Single-EV analysis (sEVA) of mutated proteins allows detection of stage 1 pancreatic cancer

Tumor cell derived extracellular vesicles (EV) are being explored as circulating biomarkers for cancer detection. Up to now however, clinical results have been mixed for a number of reasons including the predominant use of bulk measurements, the inability to differentiate tumor from host cell derived vesicles, the general absence of uniquely identifying biomarkers and the unknown frequency of stochastically distributed biomarkers into single circulating vesicles. We hypothesized that a single EV analysis (sEVA) technique could potentially improve diagnostic accuracy necessary to detect early cancers but the actual biomarker frequency and practical detection limits are currently unknown. Using pancreatic cancer, we carefully analyzed the composition of putative cancer markers in 11 established and new patient derived models.
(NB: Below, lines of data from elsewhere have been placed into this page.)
Lemma embeddings_follow_provider_witness :
  Route.create_chunks (lib := Double.by_sentence) Double.as_float_list
    Double.faithful Config.defaults
    (Double.request_of "One. Two." None None) []
  = (Route.Returned
       {| Route.chunks :=
            [Route.response_of (Some [("source"%string, Py.Str "manual")])
               {| Chunker.content := "One."; Chunker.chunk_index := 0 |}
               [Double.one; Double.zero];
             Route.response_of (Some [("source"%string, Py.Str "manual")])
               {| Chunker.content := " Two."; Chunker.chunk_index := 1 |}
               [Double.one; Double.one]];
          Route.total_chunks := 2 |},
     [Net.ClientOpened;
      Net.Posted (Embedder.embeddings_request Config.defaults
                    ["One."%string; " Two."%string]);
      Net.ClientClosed]).
Proof.
  apply (embeddings_follow_provider (lib := Double.by_sentence)
           Double.as_float_list Double.faithful Config.defaults
           (Double.request_of "One. Two." None None) []
           [{| Chunker.content := "One."; Chunker.chunk_index := 0 |};
            {| Chunker.content := " Two."; Chunker.chunk_index := 1 |}]
           (Double.ok [[Double.one; Double.zero]; [Double.one; Double.one]])
           [Py.List [Py.Float Double.one; Py.Float Double.zero];
            Py.List [Py.Float Double.one; Py.Float Double.one]]
           [[Double.one; Double.zero]; [Double.one; Double.one]]).
  - reflexivity.
  - discriminate.
  - reflexivity.
  - reflexivity.
  - reflexivity.
  - reflexivity.
Defined.
(** * Trailagent: the tool-calling contract of the Snowflake agent

    A shallow embedding of [Toolkit.py] (the three tools) and of the
    completion client of [Agent.py].  Python strings are [string]s, a
    pandas frame is a record of rows of cells, and the warehouse connection
    is an explicit collaborator: a record of responses over a connection
    state.  Every request a tool sends to the connection is recorded in the
    world, so that statements about how often and with which text the
    connection is addressed are statements about that record. *)

From Stdlib Require Import String Ascii List Bool Arith ZArith Lia DecimalString.
Import ListNotations.
Open Scope string_scope.

(** ** Characters the source names *)

Definition nl : ascii := "010"%char.
Definition squote : ascii := "039"%char.
Definition dquote : ascii := "034"%char.
Definition backslash : ascii := "092"%char.
Definition comma : ascii := "044"%char.
Definition lbrace : ascii := "123"%char.
Definition rbrace : ascii := "125"%char.

Definition chr (c : ascii) : string := String c EmptyString.

(** ** Python values, exceptions and outcomes *)

(** A cell of a result set. *)
Inductive Value : Type :=
| VStr (s : string)
| VNum (z : Z)
| VNone.

(** [pandas.DataFrame]: the column labels and the rows. *)
Record DataFrame : Type := mkFrame {
  columns : list string;
  rows : list (list Value)
}.

(** An instance of Python's [Exception]: its class name and [str(e)].
    Interrupts (the part of [BaseException] outside [Exception]) are not
    modelled. *)
Record PyExc : Type := mkExc {
  exc_class : string;
  exc_str : string
}.

Inductive Outcome (A : Type) : Type :=
| Return (a : A)
| Raise (e : PyExc).
Arguments Return {A} a.
Arguments Raise {A} e.

(** ** The warehouse connection *)

(** What a tool can ask of the connection. *)
Inductive Request : Type :=
| ReadSql (sql : string)      (* pd.read_sql(sql, conn) *)
| Cursor                      (* conn.cursor() *)
| Execute (sql : string)      (* cursor.execute(sql) *)
| Close.                      (* cursor.close() *)

(** The connection as the tools see it.  [sfqid] is the attribute
    [cursor.sfqid]: a read of the state, not a request. *)
Record Connection (St : Type) : Type := mkConnection {
  read_sql : string -> St -> Outcome DataFrame * St;
  cursor : St -> Outcome unit * St;
  execute : string -> St -> Outcome unit * St;
  sfqid : St -> option string;
  close : St -> Outcome unit * St
}.
Arguments read_sql {St} _ _ _.
Arguments cursor {St} _ _.
Arguments execute {St} _ _ _.
Arguments sfqid {St} _ _.
Arguments close {St} _ _.

Inductive LogLevel : Type := INFO | ERROR.

(** The world a tool runs in: the connection's state, the requests sent so
    far (oldest first) and the records handed to the logger. *)
Record World (St : Type) : Type := mkWorld {
  conn_state : St;
  requests : list Request;
  log : list (LogLevel * string)
}.
Arguments mkWorld {St} _ _ _.
Arguments conn_state {St} _.
Arguments requests {St} _.
Arguments log {St} _.

(** ** The monad of Python code: state and exceptions *)

Definition Py (St A : Type) : Type := World St -> Outcome A * World St.

Definition ret {St A} (a : A) : Py St A := fun w => (Return a, w).

Definition raise {St A} (e : PyExc) : Py St A := fun w => (Raise e, w).

Definition bind {St A B} (c : Py St A) (k : A -> Py St B) : Py St B :=
  fun w =>
    match c w with
    | (Return a, w') => k a w'
    | (Raise e, w') => (Raise e, w')
    end.

(** [try: c  except Exception as e: h e] *)
Definition try_except {St A} (c : Py St A) (h : PyExc -> Py St A) : Py St A :=
  fun w =>
    match c w with
    | (Return a, w') => (Return a, w')
    | (Raise e, w') => h e w'
    end.

Declare Scope py_scope.
Delimit Scope py_scope with py.
Notation "x <- c ;; k" := (bind c (fun x => k))
  (at level 61, c at next level, right associativity) : py_scope.
Notation "c ;; k" := (bind c (fun _ => k))
  (at level 61, right associativity) : py_scope.
Open Scope py_scope.

(** Reading a global name of a module: [NameError] when the module does
    not bind it. *)
Definition load_global {St} (globals : list string) (name : string) : Py St unit :=
  if existsb (String.eqb name) globals
  then ret tt
  else raise (mkExc "NameError" ("name '" ++ name ++ "' is not defined")).

(** Sending a request: the connection answers from its state and the
    request is recorded. *)
Definition send {St A} (r : Request) (f : St -> Outcome A * St) : Py St A :=
  fun w =>
    let (o, s) := f (conn_state w) in
    (o, mkWorld s (requests w ++ [r]) (log w)).

(** Reading the attribute [cursor.sfqid]. *)
Definition read_sfqid {St} (conn : Connection St) : Py St (option string) :=
  fun w => (Return (sfqid conn (conn_state w)), w).

Definition emit {St} (lvl : LogLevel) (msg : string) : Py St unit :=
  fun w => (Return tt, mkWorld (conn_state w) (requests w) (log w ++ [(lvl, msg)])).

(** [str(x)] of an optional string, as an f-string renders it. *)
Definition str_opt (o : option string) : string :=
  match o with
  | Some s => s
  | None => "None"
  end.

(** The cell in the first row and first column, when there is one. *)
Definition first_cell (df : DataFrame) : option Value :=
  match rows df with
  | (v :: _) :: _ => Some v
  | _ => None
  end.

(** [df.iloc[0, 0]] *)
Definition iloc00 {St} (df : DataFrame) : Py St Value :=
  match first_cell df with
  | Some v => ret v
  | None => raise (mkExc "IndexError" "single positional indexer is out-of-bounds")
  end.

(** ** Python string operations *)

(** [s.split(sep)] for a one-character separator: one piece more than
    there are separators, empty pieces kept. *)
Fixpoint split (sep : ascii) (s : string) : list string :=
  match s with
  | EmptyString => [EmptyString]
  | String c s' =>
      if Ascii.eqb c sep then EmptyString :: split sep s'
      else match split sep s' with
           | w :: ws => String c w :: ws
           | [] => [chr c]
           end
  end.

(** [s.replace(old, new)] for a one-character [old]. *)
Fixpoint replace (old : ascii) (new : string) (s : string) : string :=
  match s with
  | EmptyString => EmptyString
  | String c s' =>
      if Ascii.eqb c old then new ++ replace old new s'
      else String c (replace old new s')
  end.

Fixpoint lookup_kw (name : string) (kwargs : list (string * string)) : option string :=
  match kwargs with
  | [] => None
  | (k, v) :: rest => if String.eqb k name then Some v else lookup_kw name rest
  end.

Definition is_digit (c : ascii) : bool :=
  let n := nat_of_ascii c in ((48 <=? n) && (n <=? 57))%nat.

Fixpoint all_digits (s : string) : bool :=
  match s with
  | EmptyString => true
  | String c s' => is_digit c && all_digits s'
  end.

Definition on_result {E A B} (f : A -> B) (r : E + A) : E + B :=
  match r with
  | inl e => inl e
  | inr a => inr (f a)
  end.

(** The value of the replacement field [{name}]: a keyword argument; an
    empty or numeric name is a positional index, and the call passes no
    positional argument. *)
Definition field_value (name : string) (kwargs : list (string * string)) : PyExc + string :=
  if all_digits name
  then inl (mkExc "IndexError"
              "Replacement index out of range for positional args tuple")
  else match lookup_kw name kwargs with
       | Some v => inr v
       | None => inl (mkExc "KeyError" ("'" ++ name ++ "'"))
       end.

(** [template.format] with keyword arguments: literal text is copied, doubled braces
    stand for one brace, [{name}] is replaced by the argument's text, which
    is not parsed again.  [field] holds the field name read so far when the
    scan is inside a replacement field.  Conversions and format
    specifications are outside the model (the template has none): a field
    name is looked up as it is written. *)
Fixpoint format_scan (kwargs : list (string * string)) (field : option string)
    (t : string) : PyExc + string :=
  match field, t with
  | None, EmptyString => inr EmptyString
  | Some _, EmptyString =>
      inl (mkExc "ValueError" "expected '}' before end of string")
  | Some name, String c t' =>
      if Ascii.eqb c rbrace then
        match field_value name kwargs with
        | inl e => inl e
        | inr v => on_result (append v) (format_scan kwargs None t')
        end
      else if Ascii.eqb c lbrace then
        inl (mkExc "ValueError" "unexpected '{' in field name")
      else format_scan kwargs (Some (name ++ chr c)) t'
  | None, String c t' =>
      if Ascii.eqb c lbrace then
        match t' with
        | EmptyString =>
            inl (mkExc "ValueError" "Single '{' encountered in format string")
        | String c2 t'' =>
            if Ascii.eqb c2 lbrace
            then on_result (String lbrace) (format_scan kwargs None t'')
            else format_scan kwargs (Some EmptyString) t'
        end
      else if Ascii.eqb c rbrace then
        match t' with
        | EmptyString =>
            inl (mkExc "ValueError" "Single '}' encountered in format string")
        | String c2 t'' =>
            if Ascii.eqb c2 rbrace
            then on_result (String rbrace) (format_scan kwargs None t'')
            else inl (mkExc "ValueError" "Single '}' encountered in format string")
        end
      else on_result (String c) (format_scan kwargs None t')
  end.

Definition str_format {St} (template : string) (kwargs : list (string * string))
  : Py St string :=
  match format_scan kwargs None template with
  | inr s => ret s
  | inl e => raise e
  end.

(** [str(v)] of a cell, as an f-string renders it. *)
Definition str_value (v : Value) : string :=
  match v with
  | VStr s => s
  | VNum z => NilEmpty.string_of_int (Z.to_int z)
  | VNone => "None"
  end.

(** ** Toolkit.py *)

Module Toolkit.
In parental PDAC cells positive for KRASmutand/or P53mutproteins only ∼40% of EVs were also positive (range: 30-64%). This rate of positivity increased to 57% when additional PDAC biomarkers were considered (MUC1, EGFR, ⍺FG-P4OH) in cell lines. In a blinded study involving 16 patients with surgically proven stage 1 PDAC, KRASmutand P53mutprotein was detectable at much lower levels, generally in < 0.1% of vesicles. With the analytical capabilities of sEVA however, 15 of the 16 patients with stage 1 PDAC expressed low levels of biomarker positive EV. Using a modeling approach, we estimate that the current PDAC detection limit is at ∼0.1 cm3tumor volume, below clinical imaging capabilities. These findings establish the potential for single-EV analysis for early cancer detection.